Does MTV no longer actually have anything to do with music?
posted by El Almeja at 7:20 AM on May 4, 2016


The racist-ness of these German and British scientists has been convenient for today's right-wing Hindu nationalists in India, who claim the entire migration theory is bunk. (It is important for them to believe that upper-caste Hindus are indigenous to India, and did not migrate here.)
posted by splitpeasoup at 7:30 AM on May 4, 2016 [2 favorites]


The United States Supreme Court determined that an actual Aryan was not "Aryan" in the sense of "white people".

Whiteness is weird.
posted by rmd1023 at 8:13 AM on May 4, 2016 [1 favorite]


Does MTV no longer actually have anything to do with music?

It hasn't since TRL ended and Carson Daly went off to find greener pastures. At least not the main MTV channel. I don't even know what they have now, but if I ever get that bored I turn on MTV2 for actual music videos, although it's mostly top-40 stuff, but that's what the other MTV channels are for (yeah there's several, hip-hop, alternative, country, old-school, etc).

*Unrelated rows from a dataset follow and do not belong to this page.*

Lemma add_normal hi x y :
  normal hi x = true -> normal hi y = true -> hi <= 960 ->
  normal (hi + 2) (add x y) = true /\
  (2 ^ 52 - 1) * Z.abs (val (add x y) - (val x + val y)) <= val x + val y.
Proof.
  intros Hx Hy Hhi.
  assert (Hmono : forall z, normal hi z = true -> normal (hi + 2) z = true).
  { intros [[]| | |[] m e]; simpl; try discriminate; try reflexivity.
    rewrite !andb_true_iff, !Z.leb_le, !Z.ltb_lt. lia. }
  assert (Hval : forall z, normal hi z = true -> 0 <= val z).
  { intros z Hz. destruct z as [[]| | |[] m e]; try discriminate Hz;
      cbn [val]; lia. }
  destruct x as [[]| | |[] mx ex]; try discriminate Hx;
    destruct y as [[]| | |[] my ey]; try discriminate Hy.
  - split; [reflexivity | simpl; lia].
  - split; [apply Hmono, Hy|]. specialize (Hval _ Hy).
    change (add (S754_zero false) (S754_finite false my ey))
      with (S754_finite false my ey).
    change (val (S754_zero false)) with 0.
    rewrite Z.add_0_l, Z.sub_diag. simpl Z.abs. lia.
  - split; [apply Hmono, Hx|]. specialize (Hval _ Hx).
    change (add (S754_finite false mx ex) (S754_zero false))
      with (S754_finite false mx ex).
    change (val (S754_zero false)) with 0.
    rewrite Z.add_0_r, Z.sub_diag. simpl Z.abs. lia.
  - apply normal_finite in Hx as [Hmx Hex]. apply normal_finite in Hy as [Hmy Hey].
    unfold add, SFadd, cond_Zopp.
    set (ez := Z.min ex ey).
    rewrite (shl_align_fst mx ex ez), (shl_align_fst my ey ez) by (unfold ez; lia).
    set (s := Z.pos mx * 2 ^ (ex - ez) + Z.pos my * 2 ^ (ey - ez)).
    assert (Hpx : 1 <= 2 ^ (ex - ez))
      by (apply Z.lt_pred_le, Z.pow_pos_nonneg; unfold ez; lia).
    assert (Hpy : 1 <= 2 ^ (ey - ez))
      by (apply Z.lt_pred_le, Z.pow_pos_nonneg; unfold ez; lia).
    assert (Hs52 : 2 ^ 52 <= s) by (unfold s; nia).
    set (M := Z.max ex ey).
    assert (Hpx' : 2 ^ (ex - ez) <= 2 ^ (M - ez))
      by (apply Z.pow_le_mono_r; unfold M, ez; lia).
    assert (Hpy' : 2 ^ (ey - ez) <= 2 ^ (M - ez))
      by (apply Z.pow_le_mono_r; unfold M, ez; lia).
    assert (Hslt : s < 2 ^ (54 + (M - ez))).
    { rewrite Z.pow_add_r by (unfold M, ez; lia). unfold s. nia. }
    assert (Hlog : Z.log2 s < 54 + (M - ez)) by (apply Z.log2_lt_pow2; lia).
    destruct s as [|ps|ps] eqn:Es; try lia.
    unfold binary_normalize, binary_round.
    assert (Hal : shl_align ps ez (fexp prec emax (Z.pos (digits2_pos ps) + ez))
                  = (ps, ez)).
    { unfold shl_align.
      change (Z.pos (digits2_pos ps)) with (Zdigits2 (Zpos ps)).
      rewrite Zdigits2_log2.
      assert (52 <= Z.log2 (Zpos ps)) by (apply Z.log2_le_pow2; lia).
      destruct (fexp prec emax (Z.log2 (Z.pos ps) + 1 + ez) - ez) eqn:E;
        try reflexivity.
      unfold fexp, emin, prec, emax in E. lia. }
    rewrite Hal.
    destruct (binary_round_aux_normal (Zpos ps) ez loc_Exact)
      as (m' & e' & Hres & Hm' & He' & Herr);
      [lia | unfold ez; lia | unfold M, ez in *; lia |].
    rewrite Hres. split.
    + unfold normal. rewrite !andb_true_iff, !Z.leb_le, Z.ltb_lt.
      unfold M, ez in *. lia.
    + unfold val.
      assert (HX : 2 ^ (e' + 56) = 2 ^ (e' - ez) * 2 ^ (ez + 56)).
      { rewrite <- Z.pow_add_r by (unfold ez in *; lia). f_equal. lia. }
      assert (Hxs : 2 ^ (ex + 56) = 2 ^ (ex - ez) * 2 ^ (ez + 56)).
      { rewrite <- Z.pow_add_r by (unfold ez in *; lia). f_equal. lia. }
      assert (Hys : 2 ^ (ey + 56) = 2 ^ (ey - ez) * 2 ^ (ez + 56)).
      { rewrite <- Z.pow_add_r by (unfold ez in *; lia). f_equal. lia. }
      assert (HZ : 0 < 2 ^ (ez + 56)) by (apply Z.pow_pos_nonneg; unfold ez; lia).
      assert (HE : 0 < 2 ^ (e' - ez)) by (apply Z.pow_pos_nonneg; lia).
      rewrite HX, Hxs, Hys.
      set (Z0 := 2 ^ (ez + 56)) in *. set (E := 2 ^ (e' - ez)) in *.
      replace (Z.pos mx * (2 ^ (ex - ez) * Z0) + Z.pos my * (2 ^ (ey - ez) * Z0))
        with (Zpos ps * Z0) by (rewrite <- Es; unfold s; ring).
      replace (Z.pos m' * (E * Z0) - Z.pos ps * Z0)
        with ((Zpos m' * E - Zpos ps) * Z0) by ring.
      rewrite Z.abs_mul, (Z.abs_eq Z0) by lia.
      assert (Habs : Z.abs (Z.pos m' * E - Z.pos ps) <= E) by lia.
      assert (Hrel : (2 ^ 52 - 1) * E <= Zpos ps) by nia.
      nia.
Qed.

Franchesca Ramsey, like Jessica Williams, is a national treasure and I was so excited when she joined the Nightly Show.
posted by numaner at 8:43 AM on May 4, 2016


"You mix a hell of a Caucasian, Jackie." -- The Dude
posted by theorique at 1:59 PM on May 4, 2016 [1 favorite]


"Basically, anyone who uses it now, outside of a legal format, is using it as a dog-whistle for something."

Eh, or they're actually talking about people from the Caucus region.
posted by I-baLL at 3:17 PM on May 4, 2016


Eh, or they're actually talking about people from the Caucus region.

Or they're just using it because they've always understood it to be a synonym for 'white'. I'd be cautious before assuming it's a shibboleth for shadiness. Lots of terms come from a past where their assumptions were not our assumptions (look up the etymology of 'semite') and, yeah, people of taste and education will choose not to use those words which carry too much of burden, but if you just don't know - it doesn't make you a bad person.

The last time I looked, white skin was thought to be a Northern European (modern-day Scandinavia?) mutation, so perhaps we can adopt Scandimutie? (On Googling, it's complicated.) Or just refer to people's skin colour, if you must, by Pantone.

Perhaps if we all just self-identified as being of African descent, it would clear things up a bit.

Or perhaps not.
posted by Devonian at 4:37 PM on May 4, 2016 [4 favorites]


Now I'm wondering if saying Caucasian instead of White implies that somehow Whites are different not because of the colour of their skin, but because they have some other set of properties that's subtle enough that you just wouldn't understand.